А. И. Введенский и современная поэтическая ситуация |
Исследователи находят у Введенского - наравне с негативной, настроенной как деструкция понятийно-логического сознания - и другую, позитивную функцию абсурда. А именно: утверждение некоего вроде как "лирического", личного универсума Введенского, конструируемого посредством наведения этих художественных, алогичных связей тогда позитивного абсурда (как будто в системе связок типа "четыре с четвергом" или "я челнок, челнок, челнак" возникает некий новый мир). Но по сути то, о чем пишет Мейлах в предисловии к собранию сочинений поэта, это скорее набор архетипов или, как он и сам их называет, мифологем, нежели тот будущий мир новых связей, по отношению к которому Введенский называет себя "предтечей". Собственно любая интерпретация, толкование - а именно к этому методу (герменевтическому) переходит Мейлах от формалистически-аналитического в начале - есть регрессия к структурам прошлого и т. п., и он напрасно, как кажется, навязывает её Введенскому. Всевозможные структурные моменты мифологического сознания, например, эсхатологический мотив, одушевление насекомых, фетишизация слова, трикстерство и др. - и это действительно так - абсурд формально не может разрушить. Но вряд ли следует делать из этого вывод о его выразительной (в отношении таких культурно-архаических реалий) функции. На наш взгляд, сами эти реалии (так же, как и эстетические идеи бог, смерть, время - даже если об этом не знал сам поэт) функциональны. Когда Введенский называет себя предтечей, то это, конечно, уловка - никакого мессии не ожидается, ибо вышеперечисленные реалии (хотя и продолжая оставаться понятиями, не разрушенные абсурдом) работают на утверждение реальной жизни конкретного Введенского. Формально это воплощено в том смеховом начале, которое (как бы став элементом формы обэриутской поэтики вообще) всегда оставляет произведение открытым и предупреждает замыкание - в их самодостаточности - "выражаемых" в нем идей или мифологем. Короче говоря, тезис, утверждаемый в данной статье, таков: любое идеальное, мифологическое и др. содержание в поэзии Введенского является элементом её формы.

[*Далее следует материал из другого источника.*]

(* ===== verification/LoginFlow.v ===== *)
(** * Logging in: a login server and a gate server together

    The two servers run next to each other and exchange messages over the connection between
    them, which delivers what was sent in order ([Connection] proves it of the connections
    themselves); clients, the game server, the config server and other gate servers do anything.
    A client that the gate server lets in had its account checked in by the login server. *)
From S2P Require Import Prelude Datatype Agent BiMap AppNet Proto Codec Common LoginServer LoginProps GateClients GateServer GateProps.
From Stdlib Require Import ZArith Lia.
From stdpp Require Import base option list gmap.
Local Open Scope Z_scope.

(** Both servers with what they did so far, and how many packets of the link were delivered each way. *)
Record LoginSystem : Type := mkSystem {
  sy_login : LoginServer;
  sy_gate : GateServer;
  sy_login_ops : list ls_op;
  sy_gate_ops : list gt_op;
  sy_gate_got : nat;
  sy_login_got : nat;
}.

Inductive sy_op : Type :=
| sy_op_login (o : ls_op)
| sy_op_gate (o : gt_op)
| sy_op_to_gate (now : Z)
| sy_op_to_login.

Section system.
(** The managers of the login server and of the gate server, the ids that the two ends of the
    link have, the random engine and the static buffers. *)
Variables L_CLIENT L_GATE L_CONFIG G_CLIENT G_GAME G_LOGIN : Z.
Variables gate_conn login_conn : Z.
Variable draw : Z -> Z -> nat -> Z.
Variables ltmp gtmp : bytes.
Context `{ServerMessages}.

(** What happens to a server besides the deliveries of the link. *)
Definition login_outside (o : ls_op) : bool := match o with ls_op_gate c _ _ => negb (c =? gate_conn) | _ => true end.
Definition gate_outside (o : gt_op) : bool := match o with gt_op_login _ _ _ _ => false | _ => true end.

Definition sy_login_step (o : ls_op) (y : LoginSystem) : option LoginSystem :=
  s ← ls_exec L_CLIENT L_GATE L_CONFIG ltmp o (sy_login y);
  Some (mkSystem s (sy_gate y) (sy_login_ops y ++ [o]) (sy_gate_ops y) (sy_gate_got y) (sy_login_got y)).
Definition sy_gate_step (o : gt_op) (y : LoginSystem) : option LoginSystem :=
  s ← gt_exec G_CLIENT G_GAME G_LOGIN draw gtmp o (sy_gate y);
  Some (mkSystem (sy_login y) s (sy_login_ops y) (sy_gate_ops y ++ [o]) (sy_gate_got y) (sy_login_got y)).

Definition sy_exec (o : sy_op) (y : LoginSystem) : option LoginSystem :=
  match o with
  | sy_op_login o => if login_outside o then sy_login_step o y else None
  | sy_op_gate o => if gate_outside o then sy_gate_step o y else None
  | sy_op_to_gate now =>
    p ← link_packets L_GATE gate_conn (ls_net (sy_login y)) !! sy_gate_got y;
    y ← sy_gate_step (gt_op_login now login_conn (pk_msgid p) (pk_data p)) y;
    Some (mkSystem (sy_login y) (sy_gate y) (sy_login_ops y) (sy_gate_ops y) (S (sy_gate_got y)) (sy_login_got y))
  | sy_op_to_login =>
    p ← link_packets G_LOGIN login_conn (gt_net (sy_gate y)) !! sy_login_got y;
    y ← sy_login_step (ls_op_gate gate_conn (pk_msgid p) (pk_data p)) y;
    Some (mkSystem (sy_login y) (sy_gate y) (sy_login_ops y) (sy_gate_ops y) (sy_gate_got y) (S (sy_login_got y)))
  end.

Fixpoint sy_exec_all (os : list sy_op) (y : LoginSystem) : option LoginSystem :=
  match os with [] => Some y | o :: os => y ← sy_exec o y; sy_exec_all os y end.

Definition LoginSystem_new (lconf : LoginConfig) (gconf : GateConfig) : LoginSystem :=
  mkSystem (LoginServer_new ltmp lconf) (GateServer_new gconf) [] [] 0 0.

(** ** The histories of both servers *)

Record sy_inv (lconf : LoginConfig) (gconf : GateConfig) (y : LoginSystem) : Prop := mkSyInv {
  sv_login : ls_exec_all L_CLIENT L_GATE L_CONFIG ltmp (sy_login_ops y) (LoginServer_new ltmp lconf) = Some (sy_login y);
  sv_gate : gt_exec_all G_CLIENT G_GAME G_LOGIN draw gtmp (sy_gate_ops y) (GateServer_new gconf) = Some (sy_gate y);
  sv_sent : forall now c m d, gt_op_login now c m d ∈ sy_gate_ops y ->
    exists p, p ∈ nt_sent (ls_net (sy_login y)) /\ pk_msgid p = m /\ pk_data p = d;
}.

Lemma sy_login_step_inv lconf gconf o y y' : sy_inv lconf gconf y -> sy_login_step o y = Some y' -> sy_inv lconf gconf y'.
Proof using.
  intros [I1 I2 I3] E. unfold sy_login_step in E. apply bind_Some in E as (s & E & [= <-]). constructor; [|done|].
  - cbn [sy_login_ops sy_login]. rewrite ls_exec_app, I1. cbn. by rewrite E.
  - intros now c m d Hin. destruct (I3 now c m d Hin) as (p & Hp & Hm & Hd). exists p. split; [|done].
    apply (ls_exec_step L_CLIENT L_GATE L_CONFIG ltmp) in E as [_ (l & El & _)]. cbn [sy_login]. rewrite El. apply elem_of_app. by left.
Qed.

Lemma sy_gate_step_inv lconf gconf o y y' : sy_inv lconf gconf y ->
  (forall now c m d, o = gt_op_login now c m d -> exists p, p ∈ nt_sent (ls_net (sy_login y)) /\ pk_msgid p = m /\ pk_data p = d) ->
  sy_gate_step o y = Some y' -> sy_inv lconf gconf y'.
Proof using.
  intros [I1 I2 I3] Ho E. unfold sy_gate_step in E. apply bind_Some in E as (s & E & [= <-]). constructor; [done| |].
  - cbn [sy_gate_ops sy_gate]. rewrite gt_exec_app, I2. cbn. by rewrite E.
  - cbn [sy_gate_ops]. intros now c m d [Hin|Hin]%elem_of_app; [by eapply I3|]. apply list_elem_of_singleton in Hin. by eapply Ho.
Qed.

Lemma sy_exec_inv lconf gconf o y y' : sy_inv lconf gconf y -> sy_exec o y = Some y' -> sy_inv lconf gconf y'.
Proof using.
  intros I E. destruct o as [o|o|now|]; cbn [sy_exec] in E.
  - destruct (login_outside o); [|done]. by eapply sy_login_step_inv.
  - destruct (gate_outside o) eqn:Ho; [|done]. eapply sy_gate_step_inv; [exact I| |exact E]. intros now c m d ->. done.
  - apply bind_Some in E as (p & Hp & E). apply bind_Some in E as (y1 & E & [= <-]).
    eapply sy_gate_step_inv in E as [I1 I2 I3]; [by constructor|exact I|]. intros now' c m d [= <- <- <- <-]. exists p. split; [|done].
    apply list_elem_of_lookup_2 in Hp. unfold link_packets in Hp. by apply list_elem_of_filter in Hp as [_ Hp].
  - apply bind_Some in E as (p & Hp & E). apply bind_Some in E as (y1 & E & [= <-]).
    eapply sy_login_step_inv in E as [I1 I2 I3]; [by constructor|exact I].
Qed.

Lemma sy_run_inv lconf gconf os y : sy_exec_all os (LoginSystem_new lconf gconf) = Some y -> sy_inv lconf gconf y.
Proof using.
  assert (H0 : sy_inv lconf gconf (LoginSystem_new lconf gconf)).
  { constructor; [done..|]. intros now c m d Hin. by apply not_elem_of_nil in Hin. }
  revert H0. generalize (LoginSystem_new lconf gconf). induction os as [|o os IH]; intros y0 I E; [by injection E as <-|].
  cbn in E. apply bind_Some in E as (y1 & E1 & E2). eapply IH; [|exact E2]. by eapply sy_exec_inv.
Qed.

(** What the gate server is told about an account is what the login server said. *)
Lemma issued_op_notify o t a : issues o = Some (t, a) -> exists c d,
  o = gt_op_login t c MSGID_LS2GT_SELECTED_SERVER_NOTIFY d /\ ParseFromArray d = Some (mkSelectedServerNotify a).
Proof using.
  destruct o as [| | | | | |now c m d]; try done. cbn [issues]. destruct (_ =? _); [done|]. destruct (m =? _) eqn:Hm; [|done].
  apply Z.eqb_eq in Hm as ->. intros E. apply bind_Some in E as ([q] & Hq & [= <- <-]). exists c, d. by rewrite Hq.
Qed.

(** C4. A client controls an account's entry of the gate server only if its connection presented
    the session code the gate server issued for the account in time and for the first time, and only after, at the login server, a
    connection logged in with this account and then selected a server: in every run of the two
    servers together. *)
Theorem game_entry_needs_login lconf gconf os y c id a :
  G_CLIENT <> NULL -> G_LOGIN <> NULL -> 0 < gcf_max_conn gconf ->
  (forall m q : MsgLS2GT_SelectedServerNotify, ParseFromArray (Serialize m) = Some q -> q = m) ->
  sy_exec_all os (LoginSystem_new lconf gconf) = Some y ->
  find_1 (connid_id_bimap_ (gt_clients (sy_gate y))) c = Some id -> find_2 (account_id_bimap_ (gt_clients (sy_gate y))) id = Some a ->
  code_presented G_CLIENT G_GAME G_LOGIN draw gtmp gconf (sy_gate_ops y) c a /\
  exists lc, selected_server (sy_login_ops y) lc a.
Proof using.
  intros HC HL Hn Hparse E Hc Ha. destruct (sy_run_inv _ _ _ _ E) as [I1 I2 I3].
  destruct (gate_run_history _ _ _ _ _ _ _ _ HC HL Hn I2) as [Hw _ _ H4].
  destruct (H4 c id Hc) as (a' & Ha' & Hp). apply (wf_accounts _ Hw) in Ha'. unfold find_2 in Ha. assert (a' = a) as -> by congruence.
  split; [done|]. destruct Hp as (os1 & o & os2 & t & t' & code & Eo & _ & (os3 & o' & os4 & s1 & -> & _ & Hi & _) & _).
  apply issued_op_notify in Hi as (c' & d & -> & Hq).
  destruct (I3 t c' MSGID_LS2GT_SELECTED_SERVER_NOTIFY d) as (p & Hp & Hm & Hd).
  { rewrite Eo, !elem_of_app. left. right. apply elem_of_cons. by left. }
  destruct (login_run_history _ _ _ _ _ _ _ _ I1) as [_ L2]. destruct (L2 p Hp Hm) as (lc & a' & Hd' & Hs).
  exists lc. rewrite <- Hd, Hd' in Hq. apply Hparse in Hq. by injection Hq as ->.
Qed.
End system.

(** ** Example: one client logs in and enters the game *)

Section example.
#[local] Existing Instance coded_messages.

Definition ex_login_conf : LoginConfig := mkLoginConfig 10001 10 [49] 8000.
Definition ex_gate_data (id : Z) (ip : bytes) : MsgGateConfData := mkGateConfData [] id ip 9000 [] [] false false.
Definition ex_sys_exec : list sy_op -> LoginSystem -> option LoginSystem :=
  sy_exec_all 1 2 3 1 2 3 1 1 ex_draw [] [].

(** The servers connect and learn of each other; a client logs in and selects the gate server,
    which issues a code; the client enters with it. *)
Definition ex_flow : list sy_op := [
  sy_op_login (ls_op_connect 3);
  sy_op_login (ls_op_config 1 MSGID_CS2LS_CONNECT_CONFIG_RESPONSE (Serialize (mkLoginConfigResponse [ex_gate_data 20001 [50]])));
  sy_op_gate (gt_op_connect 2);
  sy_op_gate (gt_op_game 900 1 0 MSGID_GS2GT_CONNECT_GATE_REQUEST (Serialize (mkConnectGateRequest 40001)));
  sy_op_login (ls_op_connect 2); sy_op_gate (gt_op_connect 3); sy_op_to_login; sy_op_to_gate 910;
  sy_op_login (ls_op_connect 1);
  sy_op_login (ls_op_client 1 MSGID_C2S_LOGIN_REQUEST (Serialize (mkLoginRequest [97] [98])));
  sy_op_login (ls_op_client 1 MSGID_C2S_SELECT_SERVER_REQUEST (Serialize (mkSelectServerRequest 20001)));
  sy_op_to_gate 1000; sy_op_to_login;
  sy_op_gate (gt_op_connect 1);
  sy_op_gate (gt_op_client 1050 1 MSGID_C2S_GET_ROLE_REQUEST (Serialize (mkGetRoleRequest [97] (ex_gate_code 1000 0))))].

Definition ex_flow_init : LoginSystem := LoginSystem_new [] ex_login_conf ex_gate_conf.
Definition ex_flow_end : LoginSystem := default ex_flow_init (ex_sys_exec ex_flow ex_flow_init).

Lemma ex_flow_run : ex_sys_exec ex_flow ex_flow_init = Some ex_flow_end.
Proof. vm_compute. reflexivity. Qed.

(** The client entered, with the code and the address that the login server sent to it. *)
Lemma ex_flow_entered : find_1 (connid_id_bimap_ (gt_clients (sy_gate ex_flow_end))) 1 = Some 100000 /\
  find_2 (account_id_bimap_ (gt_clients (sy_gate ex_flow_end))) 100000 = Some [97] /\
  last (link_packets 1 1 (ls_net (sy_login ex_flow_end))) =
    Some (mkPacket 1 1 None MSGID_S2C_SELECT_SERVER_RESPONSE (Serialize (mkSelectServerResponse (ex_gate_code 1000 0) [50] 9000))).
Proof. vm_compute. auto. Qed.

Lemma game_entry_needs_login_witness :
  ex_sys_exec ex_flow ex_flow_init = Some ex_flow_end /\ exists lc, selected_server (sy_login_ops ex_flow_end) lc [97].
Proof.
  split; [exact ex_flow_run|].
  destruct (game_entry_needs_login 1 2 3 1 2 3 1 1 ex_draw [] [] ex_login_conf ex_gate_conf ex_flow ex_flow_end 1 100000 [97]) as [_ Hl];
    [done|done|done| |exact ex_flow_run|apply ex_flow_entered|apply ex_flow_entered|exact Hl].
  intros m q E. rewrite parse_serialize in E by exact I. by injection E.
Defined.

(** ** Example: selecting again before the answer

    Two gate servers are connected; the client selects the first and then the second, and the
    first one's answer arrives.  The client gets the first one's code with the second one's address. *)
Definition ex_reselect : list ls_op := [
  ls_op_connect 3;
  ls_op_config 1 MSGID_CS2LS_CONNECT_CONFIG_RESPONSE (Serialize (mkLoginConfigResponse [ex_gate_data 20001 [50]; ex_gate_data 20002 [51]]));
  ls_op_connect 2; ls_op_gate 1 MSGID_GT2LS_CONNECT_LOGIN_REQUEST (Serialize (mkConnectLoginRequest 20001 [50] 9000));
  ls_op_connect 2; ls_op_gate 2 MSGID_GT2LS_CONNECT_LOGIN_REQUEST (Serialize (mkConnectLoginRequest 20002 [51] 9000));
  ls_op_connect 1; ls_op_client 1 MSGID_C2S_LOGIN_REQUEST (Serialize (mkLoginRequest [97] [98]));
  ls_op_client 1 MSGID_C2S_SELECT_SERVER_REQUEST (Serialize (mkSelectServerRequest 20001));
  ls_op_client 1 MSGID_C2S_SELECT_SERVER_REQUEST (Serialize (mkSelectServerRequest 20002));
  ls_op_gate 1 MSGID_GT2LS_SELECTED_SERVER_RESPONSE (Serialize (mkSelectedServerResponse [97] [77]))].

Lemma reselect_mixes_gates : exists s,
  ls_exec_all 1 2 3 [] ex_reselect (LoginServer_new [] ex_login_conf) = Some s /\
  last (link_packets 1 1 (ls_net s)) =
    Some (mkPacket 1 1 None MSGID_S2C_SELECT_SERVER_RESPONSE (Serialize (mkSelectServerResponse [77] [51] 9000))).
Proof. eexists. split; [vm_compute; reflexivity|]. vm_compute. reflexivity. Qed.

(** One connection that logs in with two accounts leaves the second account's agent behind when it is lost. *)
Lemma second_login_leaks_agent : exists s,
  ls_exec_all 1 2 3 [] [ls_op_connect 1; ls_op_client 1 MSGID_C2S_LOGIN_REQUEST (Serialize (mkLoginRequest [97] []));
    ls_op_client 1 MSGID_C2S_LOGIN_REQUEST (Serialize (mkLoginRequest [98] [])); ls_op_lost 1 1; ls_op_recycle 1 1]
    (LoginServer_new [] ex_login_conf) = Some s /\
  nt_conns (ls_net s) = ∅ /\ is_Some (am_getAgent (ls_clients s) [98]).
Proof. eexists. split; [vm_compute; reflexivity|]. vm_compute. split; [done|by eexists]. Qed.
End example.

Гораздо более бедная на интерпретации статья Я. Друскина содержит наиболее перспективные в плане актуальности поэтики Введенского темы: сравнение его поэзиса с негативной теологией и противопоставление его творческого метода методу Хармса как "отделяющего жизнь от творчества" - "смешивающему". Друскин говорит и об упомянутой выше "экзистенциальной" топике творчества Введенского, ситуативной, жизненной открытости его произведений, однако, на наш взгляд сильно упрощая положение дел и попадая мимо. Конечно, к мировоззренческому экзистенциализму, с его сугубо серьезным, "философским" абсурдом, шутовская бессмыслица Введенского не имеет никакого отношения (это легко понять, просмотрев характеристики "абсурдной литературы" в "Эссе об абсурде" Камю). Не имеет она его, в том числе, и к религиозному экзистенциализму, который Друскин приписывает своему другу, как кажется, из непреодолимо далеко отстоящего от конкретной поэтической ситуации извива собственного пути. Именно смеховой элемент, "заземлив" форму (в состав которой входят и структурные реалии мифопоэтики) на такой конститутивный для человека аффект как смех, делает поэтику Введенского апофатикой жизни - в пику апофатике трансцендентного, и позволяет установить специфическое отношение между жизнью и производством поэзиса. Походя следует отметить, что абсурдистскому осмеянию подвергается и структура Трикстера, антигероя, эта, как её называет Юнг, "тень культуры", - когда включается в ткань произведения с его богатой, "неоппозиторной" глагольной семантикой.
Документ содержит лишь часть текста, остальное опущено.